Sociedade de Beneficiamento de Sementes (SBS) is a seed processing company set up in the Zambezia region of Mozambique with the aim of producing low cost, high-quality seeds for the local market. With higher quality seed inputs, farmers will be able to increase their yield and quality of grain. The company was set up as a joint venture between Cooperativa dos Produtores da Alta Zambézia (COPAZA), a local farmer cooperative, and a local investor. The business model is that COPAZA members produce seed, the seed is then sorted, cleaned and packaged by SBS, and then COPAZA members act as sales representatives for SBS, selling seeds to their network of smallholder farmers.


One member, Mr. Joia Muchenguete stands apart. TechnoServe has worked with Mr. Muchenguete for the last 7 seasons. When he started, he had only 5 hectares of land. Over the years, through technical assistance and support in purchasing machines such as tractors, plows, and seeders, he now has 55 hectares of his own farmland plus he also rents 20 hectares of land from others to cultivate. He grows a diversity of crops, including soy, corn, pigeon pea and onions. Additionally, he has dedicated 5.4 hectares of his land this season to growing high-quality soy seed.


Last year, Mr. Muchenguete was one of the top seed sellers of COPAZA. He sold 10,000kg to 65 clients. These clients were all farmers he knows from the surrounding area. Given his confidence in his clients, he sold the seed on credit. They took one bag of 50kg of seed and at the end of the season, they pay him with 2 bags of 50kg of grain. This allows farmers without available cash to access high-quality seeds and provides Mr. Muchenguete with the grain he needs for his trading business. This year, he will receive 20,000kg of grain in payment.


Part of the reason he is so successful is that he pairs the seed sales with additional services. Mr. Muchenguete previously purchased a tractor, harrow, plow, seeder and trailer to allow to transport the equipment. In addition to selling seed, he rents out his machines to the farmers. Last year, 30 of the farmers rented his machines, resulting in 59 hectares of land under improved practices. The seed sales and machine rentals provide valuable revenue streams, but also ensure high-quality grain production for the small farmers, providing them with additional revenue. It is a win-win scenario.
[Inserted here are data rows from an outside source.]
Lemma submit_effect_mirrors (application_data : ApplicationCreate) (tenant_id : string)
    (p : property) (c : nat) (d : database) :
  escrow_mirrors d →
  escrow_mirrors (submit_effect 3 application_data tenant_id p c d).
Proof.
  intros [Hs Hp Hu]. unfold submit_effect.
  pose proof (fresh_key_unused (applications d)) as Hfa.
  pose proof (fresh_key_unused (transactions d)) as Hft.
  split;
    cbn [set_properties set_transactions set_applications applications transactions].
  - intros tid t Ht. apply lookup_insert_Some in Ht as [[<- <-]|[Hne Ht]].
    + eexists. rewrite lookup_insert_eq. split; [done|]. reflexivity.
    + destruct (Hs tid t Ht) as (a & Ha & Hst). exists a.
      rewrite lookup_insert_ne; [done|]. intros E. congruence.
  - intros id a Ha. apply lookup_insert_Some in Ha as [[<- <-]|[Hne Ha]].
    + eexists _, _. rewrite lookup_insert_eq. done.
    + destruct (Hp id a Ha) as (tid & t & Ht & E). exists tid, t.
      rewrite lookup_insert_ne; [done|]. intros E'. congruence.
  - intros tid1 tid2 t1 t2 H1 H2 E.
    apply lookup_insert_Some in H1 as [[<- <-]|[Hne1 H1]];
      apply lookup_insert_Some in H2 as [[<- <-]|[Hne2 H2]]; [done| | |by eapply Hu].
    + destruct (Hs _ _ H2) as (a & Ha & _). cbn in E. congruence.
    + destruct (Hs _ _ H1) as (a & Ha & _). cbn in E. congruence.
Qed.

Lemma escrow_mirrors_set_properties
    (f : gmap string property → gmap string property) (d : database) :
  escrow_mirrors d → escrow_mirrors (set_properties f d).
Proof. intros [Hs Hp Hu]. by split. Qed.

Lemma applications_of_empty (tenant_id property_id : string) (d : database) :
  (∀ id a, applications d !! id = Some a →
           ¬ (app_tenant_id a = tenant_id ∧ app_property_id a = property_id)) →
  map_to_list (applications_of tenant_id property_id d) = [].
Proof.
  intros Hnone.
  destruct (map_to_list (applications_of tenant_id property_id d)) eqn:E; [done|].
  assert (Hne : map_to_list (applications_of tenant_id property_id d) ≠ [])
    by (rewrite E; discriminate).
  apply applications_of_nonempty in Hne as (id & a & Ha & Ht & Hp).
  destruct (Hnone id a Ha). done.
Qed.

Lemma after_mirrors (w : world) (c : lifecycle_call) :
  storage_available w → escrow_mirrors (db w) →
  storage_available (after w c) ∧ escrow_mirrors (db (after w c)).
Proof.
  destruct w as [d fs k]. unfold storage_available. cbn [faults db].
  intros -> Hinv. destruct c as [data user|id user|id data user]; cbn [after].
  - rewrite create_application_run.
    destruct (gate _) as [[|]|[code detail|msg]]; cbn [snd faults db]; try done.
    destruct (properties d !! _) as [p|]; cbn [snd faults db]; try done.
    destruct (map_to_list _); cbn [snd faults db]; try done.
    split; [done|]. by apply submit_effect_mirrors.
  - rewrite approve_application_run.
    destruct (applications d !! id) as [a|]; cbn [snd faults db]; try done.
    destruct (not_owner _ _); cbn [snd faults db]; try done.
    destruct (bool_decide _); cbn [snd faults db]; try done.
    split; [done|]. unfold approve_effect.
    apply escrow_mirrors_set_properties.
    by apply (review_effect_mirrors id "approved" "released").
  - rewrite reject_application_run.
    destruct (applications d !! id) as [a|]; cbn [snd faults db]; try done.
    destruct (not_owner _ _); cbn [snd faults db]; try done.
    destruct (bool_decide _); cbn [snd faults db]; try done.
    split; [done|]. unfold reject_effect.
    by apply (review_effect_mirrors id "rejected" "refunded").
Qed.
Mr. Muchenguete sees demand for both seed and services increasing. His neighbors have been increasing their land areas, some of them reaching areas as large as 15 hectares each. While he plans to continue working with the same 65 farmers next year, he estimates that demand for seed will be between 15,000-20,000 due to their growth in area. He also recognizes that demand for mechanized services will increase and plans to start providing services earlier in the year to help meet this demand.


Through his increasing agricultural revenues, last year Mr. Muchenguete was able to buy a car and construct a grain warehouse. After this season, he plans to buy a small mill, further diversifying his business.